==== STORED DATA ====

(* ===== verification/Http.v ===== *)
(** * HTTP/1.1 heads and bodies ([cctui-guard-proxy/src/inject.rs], [gate.rs])

    The byte-level reading of a request the human gates rely on: header lookup,
    body framing, and the decoded prefix of a body of which only part has
    arrived.  Bytes are the characters of a [string]. *)

From stdpp Require Import base decidable list strings.
From Stdlib Require Import Lia ZArith NArith Bool Ascii String.
From S2P Require Import Prelude RustStr.

(** ** Bytes *)

(** [u8::is_ascii_whitespace]. *)
Definition is_ascii_whitespace (c : ascii) : bool :=
  in_range 9 10 c || in_range 12 13 c || in_range 32 32 c.

Definition cont1 (s : string) : option string :=
  match s with String c r => if is_continuation c then Some r else None | "" => None end.

Definition cont_in (lo hi : N) (s : string) : option string :=
  match s with String c r => if in_range lo hi c then Some r else None | "" => None end.

(** The text after one well-formed UTF-8 sequence. *)
Definition utf8_step (c : ascii) (r : string) : option string :=
  if in_range 0 127 c then Some r
  else if in_range 194 223 c then cont1 r
  else if in_range 224 224 c then cont_in 160 191 r ≫= cont1
  else if in_range 225 236 c || in_range 238 239 c then cont1 r ≫= cont1
  else if in_range 237 237 c then cont_in 128 159 r ≫= cont1
  else if in_range 240 240 c then (cont_in 144 191 r ≫= cont1) ≫= cont1
  else if in_range 241 243 c then (cont1 r ≫= cont1) ≫= cont1
  else if in_range 244 244 c then (cont_in 128 143 r ≫= cont1) ≫= cont1
  else None.

(** [std::str::from_utf8(b).is_ok()]; every turn consumes a byte. *)
Fixpoint utf8_valid_go (fuel : nat) (s : string) : bool :=
  match s, fuel with
  | "", _ => true
  | _, O => false
  | String c r, S fuel =>
    match utf8_step c r with Some r' => utf8_valid_go fuel r' | None => false end
  end.

Definition utf8_valid (s : string) : bool := utf8_valid_go (String.length s) s.

Definition replacement : string :=
  String (ascii_of_N 239) (String (ascii_of_N 191) (String (ascii_of_N 189) "")).

(** How many bytes after the lead byte [c] continue a sequence it starts:
    the maximal subpart a lossy decoder replaces as one. *)
Definition subpart (c : ascii) (r : string) : nat :=
  let first :=
    if in_range 224 224 c then cont_in 160 191 r
    else if in_range 237 237 c then cont_in 128 159 r
    else if in_range 240 240 c then cont_in 144 191 r
    else if in_range 244 244 c then cont_in 128 143 r
    else if in_range 225 239 c || in_range 241 243 c then cont1 r
    else None in
  match first with
  | None => 0
  | Some r2 => if in_range 240 244 c then match cont1 r2 with Some _ => 2 | None => 1 end else 1
  end.

(** [String::from_utf8_lossy]; every turn consumes a byte. *)
Fixpoint lossy_go (fuel : nat) (s : string) : string :=
  match s, fuel with
  | "", _ => ""
  | _, O => ""
  | String c r, S fuel =>
    match utf8_step c r with
    | Some r' => stake (String.length s - String.length r') s ++s lossy_go fuel r'
    | None => replacement ++s lossy_go fuel (sdrop (subpart c r) r)
    end
  end.

Definition from_utf8_lossy (s : string) : string := lossy_go (String.length s) s.

Definition hex_val (c : ascii) : N :=
  if is_ascii_digit c then N_of_ascii c - 48
  else if in_range 97 102 c then N_of_ascii c - 87
  else N_of_ascii c - 55.

Fixpoint hex_value (acc : N) (s : string) : N :=
  match s with "" => acc | String c r => hex_value (16 * acc + hex_val c) r end.

(** [uN::from_str_radix(s, 16)]: an optional [+], then hex digits, no overflow. *)
Definition from_str_radix16 (max : N) (s : string) : option N :=
  let ds := default s (strip_prefix "+" s) in
  if negb (is_empty ds) && all_chars is_ascii_hexdigit ds then
    let n := hex_value 0 ds in
    if (n <=? max)%N then Some n else None
  else None.

Definition usize_max : N := u64_max.

(** [&b[..n.min(b.len())]] and [&b[n.min(b.len())..]] for a [usize] [n]. *)
Definition clamp (n : N) (s : string) : nat :=
  N.to_nat (N.min n (N.of_nat (String.length s))).

Definition btake (n : N) (s : string) : string := stake (clamp n s) s.
Definition bdrop (n : N) (s : string) : string := sdrop (clamp n s) s.
Definition blen (s : string) : N := N.of_nat (String.length s).

Fixpoint trim_ascii_start (s : string) : string :=
  match s with
  | "" => ""
  | String c r => if is_ascii_whitespace c then trim_ascii_start r else s
  end.

Fixpoint trim_ascii_end (s : string) : string :=
  match s with
  | "" => ""
  | String c r =>
    match trim_ascii_end r with
    | "" => if is_ascii_whitespace c then "" else String c ""
    | r' => String c r'
    end
  end.

Definition trim_ascii (s : string) : string := trim_ascii_end (trim_ascii_start s).

(** ** Heads *)

Definition head_line (line name : string) : option string :=
  match split_once (Ascii.eqb ":") (trim_ascii line) with
  | Some (k, v) => if eq_ignore_ascii_case k name then Some (trim_ascii v) else None
  | None => None
  end.

Fixpoint find_header_line (name : string) (ls : list string) : option string :=
  match ls with
  | [] => None
  | l :: ls =>
    match head_line l name with Some v => Some v | None => find_header_line name ls end
  end.

(** [inject::header_value]: the first header of that name, below the request line. *)
Definition request_header (head name : string) : option string :=
  find_header_line name (tail (split_char newline head)).

(** [contains_token]: a window of the needle's length equal to it up to case. *)
Definition contains_token (needle haystack : string) : bool :=
  contains (to_ascii_lowercase needle) (to_ascii_lowercase haystack).

Inductive Framing := FNone | FLength (n : N) | FChunked | FUntilClose.

Definition body_framing (head : string) (is_response : bool) : Framing :=
  if match request_header head "transfer-encoding" with
     | Some v => contains_token "chunked" v
     | None => false
     end then FChunked
  else
    match v ← request_header head "content-length";
          if utf8_valid v then parse_u64 (trim v) else None with
    | Some len => FLength len
    | None => if is_response then FUntilClose else FNone
    end.

(** ** Bodies *)

(** The size a chunk line declares.  The source decodes the line lossily first;
    a replacement character before the [;] is no hex digit. *)
Definition chunk_size (line : string) : option N :=
  let size := hd "" (split_char ";" line) in
  if utf8_valid size then from_str_radix16 usize_max (trim size) else None.

(** [dechunk]: [rest] is the input from offset [i]; [None] is a panic, from the
    overflow of [i + size].  Every turn consumes a line, so the length is
    enough fuel. *)
Fixpoint dechunk_from (fuel : nat) (i : N) (rest out : string) : option (string * bool) :=
  match fuel with
  | O => Some (out, false)
  | S fuel =>
    match split_once (Ascii.eqb newline) rest with
    | None => Some (out, false)
    | Some (line, data) =>
      match chunk_size line with
      | None => Some (out, false)
      | Some size =>
        let i := (i + blen line + 1)%N in
        if (size =? 0)%N then Some (out, true)
        else if (usize_max <? i + size)%N then None
        else if (blen data <? size)%N then Some (out ++s data, false)
        else dechunk_from fuel (i + N.min (size + 2) (blen data)) (bdrop (size + 2) data)
               (out ++s btake size data)
      end
    end
  end.

Definition dechunk (raw : string) : option (string * bool) :=
  dechunk_from (S (String.length raw)) 0 raw "".

Definition body_prefix (raw : string) (framing : Framing) : option (string * bool) :=
  match framing with
  | FNone | FUntilClose => Some ("", true)
  | FLength len => Some (btake len raw, (len <=? blen raw)%N)
  | FChunked => dechunk raw
  end.

(** ** Facts *)

Lemma sdrop_app n (a b : string) : (n ≤ String.length a)%nat → sdrop n (a ++s b) = sdrop n a ++s b.
Proof.
  revert a. induction n as [|n IH]; intros [|c a] Hn; cbn in *; [done..|lia|]. apply IH. lia.
Qed.

Lemma stake_app n (a b : string) : (n ≤ String.length a)%nat → stake n (a ++s b) = stake n a.
Proof.
  revert a. induction n as [|n IH]; intros [|c a] Hn; cbn in *; [done..|lia|]. f_equal. apply IH. lia.
Qed.

Lemma stake_sdrop n (s : string) : stake n s ++s sdrop n s = s.
Proof. revert s. induction n as [|n IH]; intros [|c s]; cbn; [done..|]. by rewrite IH. Qed.

Lemma sdrop_length n (s : string) : String.length (sdrop n s) = (String.length s - n)%nat.
Proof. revert s. induction n as [|n IH]; intros [|c s]; cbn; [done..|]. apply IH. Qed.

Lemma stake_ge n (s : string) : (String.length s ≤ n)%nat → stake n s = s.
Proof. revert s. induction n as [|n IH]; intros [|c s]; cbn; [done|lia|done|]. intros. f_equal. apply IH. lia. Qed.

Lemma sdrop_ge n (s : string) : (String.length s ≤ n)%nat → sdrop n s = "".
Proof. revert s. induction n as [|n IH]; intros [|c s]; cbn; [done|lia|done|]. intros. apply IH. lia. Qed.

Lemma blen_app a b : blen (a ++s b) = (blen a + blen b)%N.
Proof. unfold blen. rewrite length_app_s. lia. Qed.

Lemma btake_app n a b : (n ≤ blen a)%N → btake n (a ++s b) = btake n a.
Proof.
  unfold btake, clamp, blen. intros Hn. rewrite length_app_s.
  rewrite !N.min_l by lia. apply stake_app. lia.
Qed.

Lemma bdrop_app n a b : (n ≤ blen a)%N → bdrop n (a ++s b) = bdrop n a ++s b.
Proof.
  unfold bdrop, clamp, blen. intros Hn. rewrite length_app_s.
  rewrite !N.min_l by lia. apply sdrop_app. lia.
Qed.

Lemma btake_bdrop n s : btake n s ++s bdrop n s = s.
Proof. apply stake_sdrop. Qed.

Lemma btake_ge n s : (blen s ≤ n)%N → btake n s = s.
Proof. unfold btake, clamp, blen. intros. apply stake_ge. lia. Qed.

Lemma bdrop_ge n s : (blen s ≤ n)%N → bdrop n s = "".
Proof. unfold bdrop, clamp, blen. intros. apply sdrop_ge. lia. Qed.

Lemma bdrop_length n s : String.length (bdrop n s) = (String.length s - clamp n s)%nat.
Proof. apply sdrop_length. Qed.

Lemma split_once_length p s a b :
  split_once p s = Some (a, b) → String.length s = S (String.length a + String.length b).
Proof.
  revert a b. induction s as [|c s IH]; intros a b; cbn; [done|].
  destruct (p c); [by intros [= <- <-]|].
  destruct (split_once p s) as [[a' b']|]; [|done]. cbn. intros [= <- <-]. cbn. by rewrite (IH a' b').
Qed.

Lemma split_once_extend p s a b x :
  split_once p s = Some (a, b) → split_once p (s ++s x) = Some (a, b ++s x).
Proof.
  revert a b. induction s as [|c s IH]; intros a b; cbn; [done|].
  destruct (p c); [by intros [= <- <-]|].
  destruct (split_once p s) as [[a' b']|]; [|done]. cbn. intros [= <- <-].
  by rewrite (IH a' b' eq_refl).
Qed.

Lemma btake_over n a x : (blen a ≤ n)%N → btake n (a ++s x) = a ++s btake (n - blen a) x.
Proof.
  unfold btake, clamp, blen. intros Hn. rewrite length_app_s.
  replace (N.to_nat (N.min n _)) with (String.length a +
    N.to_nat (N.min (n - N.of_nat (String.length a)) (N.of_nat (String.length x))))%nat by lia.
  generalize (N.to_nat (N.min (n - N.of_nat (String.length a)) (N.of_nat (String.length x)))).
  intros k. clear. induction a as [|c a IH]; cbn; [done|]. by rewrite IH.
Qed.

Lemma sdrop_app_len (a b : string) : sdrop (String.length a) (a ++s b) = b.
Proof. induction a as [|c a IH]; cbn; [done|]. apply IH. Qed.

Lemma bdrop_app_len (a b : string) i : i = blen a → bdrop i (a ++s b) = b.
Proof.
  intros ->. unfold bdrop, clamp, blen. rewrite length_app_s, N.min_l by lia.
  rewrite Nat2N.id. apply sdrop_app_len.
Qed.

Lemma btake_app_len (a b : string) n : n = blen a → btake n (a ++s b) = a.
Proof. intros ->. rewrite btake_app by lia. by apply btake_ge. Qed.

Lemma prefix_self (out : string) : ∃ y, out = out ++s y.
Proof. exists "". by rewrite app_nil_s. Qed.
#[local] Hint Resolve prefix_self : core.

Lemma dechunk_from_grows fuel i rest out b c :
  dechunk_from fuel i rest out = Some (b, c) → ∃ y, b = out ++s y.
Proof.
  revert i rest out. induction fuel as [|fuel IH]; intros i rest out; cbn [dechunk_from];
    [by intros [= <- _]|].
  destruct (split_once _ rest) as [[line data]|]; [|by intros [= <- _]].
  destruct (chunk_size line) as [size|]; [|by intros [= <- _]].
  destruct (size =? 0)%N; [by intros [= <- _]|].
  destruct (usize_max <? _)%N; [done|].
  destruct (blen data <? size)%N; [intros [= <- _]; by exists data|].
  intros (y & ->)%IH. eexists. by rewrite app_assoc_s.
Qed.

(** More input never takes back what was decoded, and a body that was whole
    stays whole; enough fuel is more than the bytes left. *)
Lemma dechunk_from_extend x fuel fuel' i rest out b c b' c' :
  (String.length rest < fuel)%nat → (String.length (rest ++s x) < fuel')%nat →
  dechunk_from fuel i rest out = Some (b, c) →
  dechunk_from fuel' i (rest ++s x) out = Some (b', c') →
  (∃ y, b' = b ++s y) ∧ (c = true → b' = b ∧ c' = true).
Proof.
  revert fuel' i rest out. induction fuel as [|fuel IH]; intros fuel' i rest out; [lia|].
  intros Hf Hf'. destruct fuel' as [|fuel']; [lia|]. cbn [dechunk_from].
  destruct (split_once _ rest) as [[line data]|] eqn:Es.
  2:{ intros [= <- <-] Hx. split; [|done]. by apply (dechunk_from_grows (S fuel') i (rest ++s x) out b' c'). }
  rewrite (split_once_extend _ _ _ _ x Es). pose proof (split_once_length _ _ _ _ Es) as Hl.
  destruct (chunk_size line) as [size|]; [|by intros [= <- <-] [= <- <-]].
  destruct (N.eqb_spec size 0) as [->|Hz]; [by intros [= <- <-] [= <- <-]|].
  destruct (usize_max <? _)%N; [done|]. rewrite blen_app, length_app_s in *.
  destruct (N.ltb_spec (blen data) size) as [Hlt|Hge].
  - intros [= <- <-]. destruct (N.ltb_spec (blen data + blen x) size) as [Hlt2|Hge2].
    + intros [= <- <-]. split; [|done]. exists x. by rewrite app_assoc_s.
    + intros (y & ->)%dechunk_from_grows. split; [|done].
      exists (btake (size - blen data) x ++s y). by rewrite btake_over, !app_assoc_s by lia.
  - rewrite (proj2 (N.ltb_ge _ _)) by lia. intros H1 H2.
    destruct (N.le_gt_cases (size + 2) (blen data)) as [Hfit|Hshort].
    + rewrite btake_app, bdrop_app, !N.min_l in * by lia.
      eapply IH; [..|exact H1|exact H2]; rewrite ?length_app_s, bdrop_length; lia.
    + rewrite bdrop_ge in H1 by lia. destruct fuel as [|fuel]; [lia|]. cbn in H1.
      injection H1 as <- <-. split; [|done]. rewrite btake_app in H2 by lia.
      by apply dechunk_from_grows in H2.
Qed.

(** The decoded prefix only grows with the input. *)
Lemma body_prefix_extend raw x framing b c b' c' :
  body_prefix raw framing = Some (b, c) → body_prefix (raw ++s x) framing = Some (b', c') →
  (∃ y, b' = b ++s y) ∧ (c = true → b' = b ∧ c' = true).
Proof.
  destruct framing as [|len| |]; cbn [body_prefix].
  - by intros [= <- <-] [= <- <-].
  - intros [= <- <-] [= <- <-]. destruct (N.leb_spec len (blen raw)) as [Hle|Hgt].
    + rewrite btake_app by done. split; [done|].
      intros _. split; [done|]. apply N.leb_le. rewrite blen_app. lia.
    + split; [|done]. rewrite (btake_ge len raw) by lia. exists (btake (len - blen raw) x).
      by rewrite btake_over by lia.
  - apply (dechunk_from_extend x); lia.
  - by intros [= <- <-] [= <- <-].
Qed.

====

▶ [AIM OF THE EXERCISE]
State the number of lines in the preceding entries that include the word "input". Provide nothing else.

▶ [WRITTEN ANSWER]
3